Lip Trillsbeginner5 min

Lip Trill

The safest warm-up for any voice

The lip trill (also called lip buzz or lip roll) is one of the safest and most effective vocal exercises in existence. The lip resistance reduces strain while training breath support, resonance, and pitch simultaneously.

BreathResonanceRangeToneAll voices
Exercise details
Level
beginner
Category
Lip Trills
Duration
5 min
Voice types
All
Goals
Breath, Resonance, Range, Tone
01

About this exercise

When your lips are trilling, they create resistance against the outgoing airstream. This back-pressure actually reduces the pressure on the vocal folds, making the lip trill uniquely safe — you can do it even when slightly vocally fatigued.

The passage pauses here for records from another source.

(** An instance of (a subclass of) [DBusObject]. *)
Record dbus_object : Type := {
  ob_type : py_class;
  ob_dict : gmap string Val;
  is_dbus_object : bool;
  _emit_signal_callbacks : list emit_callback;
  _dbus_name : string;
  default_interface_root : option string;
}.

(** A user function.  [__code__] receives the first argument ([self],
    possibly [None]) and the remaining arguments; it returns the instance
    as the call leaves it ([None]: untouched) and returns a value or raises.
    [parameters] are the parameters after [self] with their annotations,
    [return_annotation] the annotation of the result, if any. *)
Record PyFunction : Type := {
  __name__ : string;
  parameters : list (string * option PyType);
  return_annotation : option PyType;
  __code__ : option dbus_object → list Val → option dbus_object * Result Val;
}.

Record method_base : Type := {
  base : descriptor_base;
  _func : PyFunction;
  _return_names : list string;
  _multiple_returns : bool;
  _input_signature : DBusSignature;
  _output_signature : DBusSignature;
}.

Record dbus_property : Type := {
  property_base : method_base;
  _setter : option PyFunction;
}.


(** [xml.etree.ElementTree.Element]: tag, attributes in insertion order,
    children.  An attribute value is [None] where the source stores [None]. *)
Inductive Element : Type :=
  | ET_Element (tag : string) (attrib : list (string * option string))
               (children : list Element).

Definition tag (e : Element) : string :=
  match e with ET_Element t _ _ => t end.
Definition attrib (e : Element) : list (string * option string) :=
  match e with ET_Element _ a _ => a end.
Definition children (e : Element) : list Element :=
  match e with ET_Element _ _ c => c end.
(** `checkAvailability` in terms of the stored bookings. *)
Lemma checkAvailability_spec (db : Db) (listingId : string)
    (startTime endTime : option jsval) :
  date_ge (new_Date startTime) (new_Date endTime) = false →
  ∃ r, checkAvailability db listingId startTime endTime = Ok r
       ∧ (r = true ↔
          ∀ id d, bookings db !! id = Some d → active_for listingId d →
            overlap_test (new_Date startTime) (new_Date endTime)
              (bookingStart d) (bookingEnd d) = false).
Proof.
  intros Hge. unfold checkAvailability. rewrite Hge.
  eexists; split; [reflexivity|]. rewrite scan_true. split.
  - intros H id d Hd Ha.
    rewrite <- (with_id_start id d), <- (with_id_end id d).
    apply H, elem_of_activeBookings. eauto.
  - intros H b (id & d & Hd & Ha & ->)%elem_of_activeBookings.
    rewrite with_id_start, with_id_end. eauto.
Qed.

Lemma scan_false (s e : Date) (l : list doc) :
  scan s e l = false ↔
  ∃ b, b ∈ l ∧ overlap_test s e (bookingStart b) (bookingEnd b) = true.
Proof.
  induction l as [|b l IH]; simpl.
  - split; [discriminate|]. intros (b & Hb & _). by apply elem_of_nil in Hb.
  - destruct (overlap_test s e (bookingStart b) (bookingEnd b)) eqn:Hb.
    + split; [|done]. intros _. exists b. split; [apply list_elem_of_here|done].
    + rewrite IH. split.
      * intros (b' & Hin & Hb'). exists b'. split; [by apply list_elem_of_further|done].
      * intros (b' & [->|Hin]%elem_of_cons & Hb'); [congruence|eauto].
Qed.
Lemma with_block_modes_close_files_witness :
  (let w := world_of [Fails 0 "Connection refused"] in
   let run := sketch_to_image "key" "in.png" "a cat" "" 0.7 42 "jpeg"
                SKETCH_ENDPOINT w in
   fst run = Exit 1 /\ open_handles (snd run) = open_handles w)
  /\ (let w := world_of [Fails 0 "Connection refused"] in
      let run := generate_video "key" "in.png" 42 7.5 127
                   VIDEO_GENERATION_ENDPOINT w in
      fst run = Exit 1 /\ open_handles (snd run) = open_handles w)
  /\ (let w := world_of [Fails 0 "Connection refused"] in
      let run := upscale_image "key" "in.png" "a cat" "" 42 0.3 "jpeg"
                   UPSCALER_ENDPOINT w in
      fst run = Exit 1 /\ open_handles (snd run) = open_handles w).
Proof.
  assert (Hfresh : forall script, fresh (world_of script)).
  { intros script h Hh. cbn in Hh. set_solver. }
  split; [|split]; intros w run; (split; [reflexivity|]).
  - apply (proj1 (with_block_modes_close_files w) "key" "in.png" "a cat" ""
             0.7%Q 42 "jpeg" SKETCH_ENDPOINT); [discriminate | apply Hfresh].
  - apply (proj1 (proj2 (with_block_modes_close_files w)) "key" "in.png" 42
             7.5%Q 127 VIDEO_GENERATION_ENDPOINT);
      [discriminate | apply Hfresh].
  - apply (proj2 (proj2 (with_block_modes_close_files w)) "key" "in.png"
             "a cat" "" 42 0.3%Q "jpeg" UPSCALER_ENDPOINT);
      [discriminate | apply Hfresh].
Defined.
(** * pytest-pinterest-demo: element resolution, wait policy and HTTP client

    A shallow embedding of the parts of the test harness that carry logic:

    - [config/settings.py]   : [TimeoutConfig] and its randomized defaults;
    - [core/base_page.py]    : [click], [fill], [get_text], [is_visible_slow],
                               [take_screenshot];
    - [pages/home_page.py]   : [_get_active_search_box];
    - [utils/pinterest_api.py] : [APIResponse], [_make_request],
                               [_process_response], [download_file].

    Python code runs in a monad that threads the observable history of the
    run (log records, browser calls, HTTP attempts, file writes) and may
    raise.  The browser, the network and the disk are oracles: records of
    functions that say what each primitive call answers.  The third-party
    libraries the client is built on ([requests], [urllib3], [json]) are
    embedded from their own sources, as far as the client exercises them. *)

From Stdlib Require Import ZArith List String Ascii Bool Lia QArith DecimalString.
Import ListNotations.

Set Warnings "-register-all".

Local Open Scope string_scope.
Local Open Scope list_scope.
Local Open Scope Z_scope.

(** String concatenation, as [+] and f-strings do it. *)
Infix "^^" := String.append (at level 60, right associativity).

(* ================================================================== *)
(** * Python values, exceptions and the effect monad *)
(* ================================================================== *)

Module Py.

(** Objects as [json.loads] builds them and as payloads carry them.
    [VNone] is Python's [None]; a float keeps its literal text. *)
Inductive value : Type :=
| VNone
| VBool (b : bool)
| VInt (z : Z)
| VFloat (lit : string)
| VStr (s : string)
| VList (items : list value)
| VDict (items : list (string * value)).

(** Truth value testing, as [if x:] does it. *)
Definition truthy (v : value) : bool :=
  match v with
  | VNone => false
  | VBool b => b
  | VInt z => negb (z =? 0)
  | VFloat _ => true
  | VStr s => negb (String.eqb s EmptyString)
  | VList l => match l with [] => false | _ => true end
  | VDict l => match l with [] => false | _ => true end
  end.

Definition str_truthy (s : string) : bool := negb (String.eqb s EmptyString).

(** [s.startswith(p)], [needle in hay], and whether a text holds a
    decimal digit. *)
Fixpoint prefix_of (p s : string) : bool :=
  match p, s with
  | EmptyString, _ => true
  | String a p', String b s' => Ascii.eqb a b && prefix_of p' s'
  | String _ _, EmptyString => false
  end.

Fixpoint mentions (needle hay : string) : bool :=
  prefix_of needle hay ||
  match hay with
  | EmptyString => false
  | String _ r => mentions needle r
  end.

Definition is_digit (c : ascii) : bool :=
  let n := nat_of_ascii c in ((48 <=? n) && (n <=? 57))%nat.


(** Exception classes that the harness meets: builtins, the classes of
    [requests.exceptions], and Playwright's two. *)
Inductive exc_class : Type :=
| Exception_ | ValueError | TypeError | OSError | AttributeError
| RuntimeError | RecursionError
| JSONDecodeError_json
| Urllib3HTTPError
| RequestException | InvalidJSONError | JSONDecodeError | HTTPError
| ConnectionError | ProxyError | SSLError | Timeout | ConnectTimeout
| ReadTimeout | URLRequired | TooManyRedirects | MissingSchema
| InvalidSchema | InvalidURL | InvalidHeader | InvalidProxyURL
| ChunkedEncodingError | ContentDecodingError | StreamConsumedError
| RetryError | UnrewindableBodyError
| PlaywrightError | PlaywrightTimeoutError.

Despite being gentle, it trains everything: the breath has to be steady to keep the trill going, the resonance must be forward for the sound to project, and the pitch must be accurate. Many vocal coaches begin every single lesson with lip trills for these reasons.

02

How to do it

  1. Bring your lips together in a relaxed pout.
  2. Blow air through them. They should start flapping — this is the trill.
  3. Add voice: hum while the lips trill. You should hear a buzzy, motorboat sound.
  4. If the trill stops, you have either too little air or too much lip tension.
  5. Sustain on a comfortable pitch for 4 beats.
  6. Now move: glide up and down like a siren on the lip trill.
  7. Repeat the five-tone scale pattern on lip trill.
03

Vocal coach tips

  • If you can't get the trill started, press your cheeks gently inward with two fingers — this reduces the surface area and makes it easier.
  • The trill should feel completely effortless — no pushing.
  • Think "ba-ba-ba" very fast — that's essentially what the lips are doing.
04

Common mistakes

  • Tensing the lips — the trill requires loose, floppy lips.
  • Pushing too much air — find the minimum air needed to sustain the trill.
  • Letting the pitch go flat during the exercise.
05

Variations

  • Lip trill siren: full range glide on lip trill.
  • Lip trill scales: five-tone, octave scale.
  • Staccato lip trill: burst-pause-burst-pause on a single pitch.